USER STUDY FOR EXPLORATION OF USERS NEEDS
 
009 cho
009   cho009   cho
009 cho
 
Social network analysis
Social network analysisSocial network analysis
Social network analysis
 
Data Management and Broader Impacts: a holistic approach
Data Management and Broader Impacts: a holistic approachData Management and Broader Impacts: a holistic approach
Data Management and Broader Impacts: a holistic approach
 
Real Life Machine Learning Case on Mobile Advertisement
Real Life Machine Learning Case on Mobile AdvertisementReal Life Machine Learning Case on Mobile Advertisement
Real Life Machine Learning Case on Mobile Advertisement
 
Service rating prediction by exploring social mobile users’ geographical loca...
Service rating prediction by exploring social mobile users’ geographical loca...Service rating prediction by exploring social mobile users’ geographical loca...

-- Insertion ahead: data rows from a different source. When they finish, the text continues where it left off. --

Lemma sd_send_command_runs P r m s l level : idle level m -> code_pointer (r 1) -> stack_room (r 2) 4 -> is_u32 (r 10) -> is_u32 (r 11) -> is_u32 (r 12) ->
  (forall r' m', regs_but send_clobbers r r' -> idle level m' -> ld32 m' SPI_STATUS = 0 -> untouched (r 2) m m' ->
    runs P (Cpu r' m' s (r 1)) (Bus (send level (command (r 10) (r 11) (r 12)) l) None)) ->
  runs P (Cpu r m s 2100) (Bus l None).
Proof.
  intros Hm Hra [Hsp1 Hsp2] H10 H11 H12 H. unfold heap_end, stack_top in *.
  pose proof (idle_stack _ _ (r 2 - 4) (r 1) Hm ltac:(unfold heap_end; lia) ltac:(unfold stack_top; lia)) as Hm1.
  pose proof (idle_ready _ _ Hm) as Hr. pose proof (idle_ready _ _ Hm1) as Hr1.
  drive. drive. set (m1 := st32 m (r 2 - 4) (r 1)) in *. drive. drive.
  assert (Hw : ld32 m1 (r 2 - 4) = r 1) by apply ld32_st32_eq, Hra.
  assert (Hst : stage send_clobbers r m1 (r 2 - 4) level (upd r 2 (r 2 - 4)) m1).
  { split; [regs_tac|reflexivity|exact Hm1|apply untouched_refl]. }
  rewrite u32_lor by (assumption || (unfold is_u32; lia)).
  sending Hst. intros r2 m2 Hst _ _ _.
  drive. rewrite (stage_kept _ _ _ _ _ _ _ 11 Hst) by cell. sending Hst. intros r3 m3 Hst _ _ _.
  drive. rewrite (stage_kept _ _ _ _ _ _ _ 11 Hst) by cell. sending Hst. intros r4 m4 Hst _ _ _.
  drive. rewrite (stage_kept _ _ _ _ _ _ _ 11 Hst) by cell. sending Hst. intros r5 m5 Hst _ _ _.
  drive. rewrite (stage_kept _ _ _ _ _ _ _ 11 Hst) by cell. sending Hst. intros r6 m6 Hst _ _ _.
  drive. rewrite (stage_kept _ _ _ _ _ _ _ 12 Hst) by cell. sending Hst. intros r7 m7 Hst _ _ Hs7.
  drive. rewrite (st_sp _ _ _ _ _ _ _ Hst), u32_id, (stage_ld32 _ _ _ _ _ _ _ (r 2 - 4) Hst), Hw by (unfold is_u32, stack_top; lia).
  drive. rewrite (st_sp _ _ _ _ _ _ _ Hst). cpu_cbn. u32_small. norm_sums. drive. rewrite jalr_target by exact Hra.
  rewrite command_bytes by assumption. apply H.
  - regs_return Hst.
  - apply (st_idle _ _ _ _ _ _ _ Hst).
  - exact Hs7.
  - eapply untouched_trans; [|apply (st_mem _ _ _ _ _ _ _ Hst)|lia]. apply untouched_st32; [apply untouched_refl|..]; unfold heap_end, SPI_BASE; lia.
Qed.

(** ** Responses *)

(** Bytes of ones are sent until another answer comes, at most [n] + 1 of them. *)
(* drivers/spi/sd.s:201-213 sd_readRes1 *)
Fixpoint response (n : nat) (level : Z) (l : trace) : trace * Z :=
  let l' := (level, 255) :: l in
  match n with
  | O => (l', reply card l')
  | S n => if reply card l' =? 255 then response n level l' else (l', reply card l')
  end.

Lemma response_range n level : forall l, 0 <= snd (response n level l) < 256.
Proof.
  induction n as [|n IH]; intros l; cbn [response]; [apply reply_range|]. destruct (_ =? _); [apply IH|apply reply_range].
Qed.

Definition response_clobbers : list Z := [8; 9; 18; 1; 5; 6; 7; 10; 28].

(** One of them. *)
Lemma response_step P r m s sp level r' m' l k : stage response_clobbers r m sp level r' m' -> sp <= stack_top -> r' 10 = 255 ->
  r' 18 = 100 -> r' 9 = k -> 0 <= k <= 99 ->
  (let v := reply card ((level, 255) :: l) in
   forall r2 m2, stage response_clobbers r m sp level r2 m2 -> r2 10 = v -> r2 18 = 100 -> r2 9 = k + 1 -> ld32 m2 SPI_STATUS = 0 ->
    runs P (Cpu r2 m2 s (if (k + 1 <? 100) && (v =? 255) then 1836 else 1864)) (Bus ((level, 255) :: l) None)) ->
  runs P (Cpu r' m' s 1836) (Bus l None).
Proof.
  intros Hst Hsp H10 H18 H9 Hk H. cbv zeta in H. pose proof (reply_range card ((level, 255) :: l)) as Hv. set (v := reply card _) in *.
  sending Hst. intros r2 m2 Hst Hr2 Hv2 Hs2. rewrite H10 in *. change (255 mod 256) with 255 in *. fold v in Hv2.
  assert (H9' : r2 9 = k) by (rewrite Hr2 by cell; exact H9). assert (H18' : r2 18 = 100) by (rewrite Hr2 by cell; exact H18).
  drive. rewrite H9'. drive. rewrite H18'. change (u32 100) with 100. drive. rewrite Hv2. drive.
  drive. drive.
  replace (u32 (v - 255) <? 1) with (v =? 255) by (unfold u32; destruct (Z.eqb_spec v 255); symmetry; [apply Z.ltb_lt|apply Z.ltb_ge]; dlia).
  replace (negb _) with ((k + 1 <? 100) && (v =? 255)) by (destruct (k + 1 <? 100), (v =? 255); reflexivity).
  apply H; [stage_tac Hst|exact Hv2|exact H18'|reflexivity|exact Hs2].
Qed.

Lemma response_loop P r m s sp level n : sp <= stack_top -> forall r' m' l, stage response_clobbers r m sp level r' m' -> r' 10 = 255 ->
  r' 18 = 100 -> r' 9 = 99 - Z.of_nat n -> Z.of_nat n <= 99 ->
  (forall r2 m2, stage response_clobbers r m sp level r2 m2 -> r2 10 = snd (response n level l) -> ld32 m2 SPI_STATUS = 0 ->
    runs P (Cpu r2 m2 s 1864) (Bus (fst (response n level l)) None)) ->
  runs P (Cpu r' m' s 1836) (Bus l None).
Proof.
  intros Hsp. induction n as [|n IH]; intros r' m' l Hst H10 H18 H9 Hn H; cbn [response] in H.
  - apply (response_step P r m s sp level _ _ _ 99 Hst); try assumption; [lia|]. intros v r2 m2 Hst2 Hv H18' H9' Hs2.
    apply H; assumption.
  - apply (response_step P r m s sp level _ _ _ (99 - Z.of_nat (S n)) Hst); try assumption; [lia|]. intros v r2 m2 Hst2 Hv H18' H9' Hs2.
    replace (99 - Z.of_nat (S n) + 1 <? 100) with true by (symmetry; apply Z.ltb_lt; lia). cbn [andb]. subst v.
    destruct (reply card _ =? 255) eqn:E; [|apply H; assumption]. apply IH; auto; lia.
Qed.

Lemma sd_readRes1_runs P r m s l level : idle level m -> is_u32 (r 8) -> is_u32 (r 9) -> is_u32 (r 18) -> code_pointer (r 1) -> stack_room (r 2) 16 ->
  (forall r' m', regs_but send_clobbers r r' -> r' 10 = snd (response 99 level l) -> idle level m' -> ld32 m' SPI_STATUS = 0 -> untouched (r 2) m m' ->
    runs P (Cpu r' m' s (r 1)) (Bus (fst (response 99 level l)) None)) ->
  runs P (Cpu r m s 1800) (Bus l None).
Proof.
  intros Hm H8 H9 H18 Hra [Hsp1 Hsp2] H.
  unfold heap_end, stack_top in Hsp1, Hsp2. drive. drive. drive. drive. drive. set (m1 := st32 _ _ (r 1)) in *.
  assert (Hm1 : idle level m1) by (unfold m1; repeat (apply idle_stack; [|unfold heap_end; lia|unfold stack_top; lia]); exact Hm).
  assert (Hu : untouched (r 2) m m1).
  { unfold m1. repeat (apply untouched_st32; [|unfold heap_end; lia|unfold SPI_BASE; lia]). apply untouched_refl. }
  assert (Hw : ld32 m1 (r 2 - 16) = r 8 /\ ld32 m1 (r 2 - 16 + 4) = r 9 /\ ld32 m1 (r 2 - 16 + 8) = r 18 /\ ld32 m1 (r 2 - 16 + 12) = r 1).
  { unfold m1. conjs; loads; apply ld32_st32_eq; try assumption. apply Hra. }
  destruct Hw as (Hw8 & Hw9 & Hw18 & Hw1).
  assert (Hst : stage response_clobbers r m1 (r 2 - 16) level (upd r 2 (r 2 - 16)) m1).
  { split; [regs_tac|reflexivity|exact Hm1|apply untouched_refl]. }
  drive. drive. drive. drive.
  eapply (response_loop _ r m1 s (r 2 - 16) level 99); [unfold stack_top; lia|stage_tac Hst|reflexivity..|lia|]. clear Hst.
  intros r2 m2 Hst H10 Hs2. pose proof (st_sp _ _ _ _ _ _ _ Hst) as H2.
  assert (Hl : forall a, r 2 - 16 <= a -> a + 4 <= 16384 -> ld32 m2 a = ld32 m1 a) by (intros a Ha1 Ha2; apply (stage_ld32 _ _ _ _ _ _ _ a Hst Ha1 Ha2)).
  pop H2 Hl Hw8.
  pop H2 Hl Hw9.
  pop H2 Hl Hw18.
  pop H2 Hl Hw1.
  drive. at_sp H2.
  drive. rewrite jalr_target by exact Hra. apply H.
  - regs_return Hst.
  - exact H10.
  - apply (st_idle _ _ _ _ _ _ _ Hst).
  - exact Hs2.
  - eapply untouched_trans; [exact Hu|apply (st_mem _ _ _ _ _ _ _ Hst)|lia].
Qed.

(** The answer of five bytes: the bytes behind the first are read only when that is 1. *)
(* drivers/spi/sd.s:224-259 sd_readRes3_7 *)
Definition response5 (level : Z) (l : trace) : trace * list Z :=
  let '(l1, v) := response 99 level l in
  if v =? 1 then (send level [255; 255; 255; 255] l1, 1 :: replies card level [255; 255; 255; 255] l1) else (l1, []).

Definition response5_clobbers : list Z := [8; 1; 5; 6; 7; 10; 28].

Service rating prediction by exploring social mobile users’ geographical loca...
 
METHODS1Sampling and MethodologyStuden
METHODS1Sampling and MethodologyStudenMETHODS1Sampling and MethodologyStuden
METHODS1Sampling and MethodologyStuden
 
What's Trending In Higher Ed Tracking
What's Trending In Higher Ed TrackingWhat's Trending In Higher Ed Tracking
What's Trending In Higher Ed Tracking
 
TBerger_FinalReport
TBerger_FinalReportTBerger_FinalReport
TBerger_FinalReport
 
Supervised Multi Attribute Gene Manipulation For Cancer
Supervised Multi Attribute Gene Manipulation For CancerSupervised Multi Attribute Gene Manipulation For Cancer
Supervised Multi Attribute Gene Manipulation For Cancer
 

Recently uploaded

【社内勉強会資料_Octo: An Open-Source Generalist Robot Policy】
【社内勉強会資料_Octo: An Open-Source Generalist Robot Policy】【社内勉強会資料_Octo: An Open-Source Generalist Robot Policy】
【社内勉強会資料_Octo: An Open-Source Generalist Robot Policy】
NABLAS株式会社
 
一比一原版(CU毕业证)卡尔顿大学毕业证成绩单
一比一原版(CU毕业证)卡尔顿大学毕业证成绩单一比一原版(CU毕业证)卡尔顿大学毕业证成绩单
一比一原版(CU毕业证)卡尔顿大学毕业证成绩单
yhkoc
 
The affect of service quality and online reviews on customer loyalty in the E...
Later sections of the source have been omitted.